ESKİŞEHİR’İN GÜVENLİĞİ
Başka şehirlerdeki esnaf Eskişehir’deki turizm hareketini iyi gözlemliyor. Daha da gelişeceğini düşündüğü için, Eskişehir’deki işletmeleri ucuz fiyata alıyor. Eskişehirlilerin elinde bulunan işletmeler, başka şehirlerden gelenlerin eline geçiyor. Parayı gören çok sayıda Eskişehirli işletmeci işletmesini satıyor. Çünkü geleceği göremiyor. İşletmelerin Eskişehirlilerin elinden çıkması bir anlamda Eskişehir’de güvenlik sorununu da ortaya çıkaracaktır.
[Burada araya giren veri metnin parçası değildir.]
(** * keirin: scoring, classification, ticket generation and settlement

    A shallow embedding of the core of [logic_v2.py]:

    - [calculate_classic_score], [apply_v3_logic], [calculate_ai_score]
      (the Rider Scoring Engine),
    - [generate_betting_strategy] (the Race Classifier and the Ticket
      Generator),
    - [analyze_prediction_history] (the Settlement Engine),
    - [generate_classic_strategy] and [generate_bonus_strategy] (the two
      other ticket generators), [get_line_partner_live], [lines_to_str]
      and [calculate_advanced_metrics],
    - the statistics that [app_polars.py] recalculates for its history
      page.

    Modelling conventions.

    - A Python [str] is a list of Unicode code points ([pystr]); literals
      are written as in the source and decoded from UTF-8 by [py].
    - A Python [float] is a rational ([Q]): every constant of the source is
      a short decimal and every comparison is modelled exactly.
    - A pandas frame is a list of row records together with the set of
      columns that are present; a cell that [pd.to_numeric(...,
      errors='coerce')] turns into NaN is [None].
    - A function that can raise returns a [Result].
    - [db_utils.VELODROME_SPECS] is not part of the sources at hand: it is a
      parameter of the model, a table from the velodrome name to
      (straight length, banking angle, lap length).
    - The iteration order of a Python [set] is not specified: it is a
      parameter [set_order] of the settlement model.
    - Sorting keeps rows with equal keys in the order of the frame. *)

From Stdlib Require Import ZArith NArith QArith Qabs Lqa Lia List Bool String Ascii Sorted.
From Stdlib Require Import DecimalZ DecimalPos DecimalN DecimalFacts.
From stdpp Require Import base decidable list gmap.
Import ListNotations.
Bu işletmeleri uygun yaşam biçimi olmayanların alması burada huzur içindeki tüm Eskişehirlilerin huzurunu kaçırır. Bu duruma kafa yorulması gerekiyor. Turistlere hitaptan sunuma kadar her şey dört dörtlük olmalıdır. Mahalle pazarındaki işportacı ağzıyla “ne vereyim ağbime?” hizmet anlayışı ile değil, dünyanın en özel insanlarına hizmet verildiğinin bilinciyle hizmet verildiğinin farkına hizmet verilmesi de önem taşıyor. Turizm bu kriz döneminde can simididir. Gelinde getirir. Damatta gelir. Parada gelir. Önemli olan turizmi doğru şekilde büyütmektir.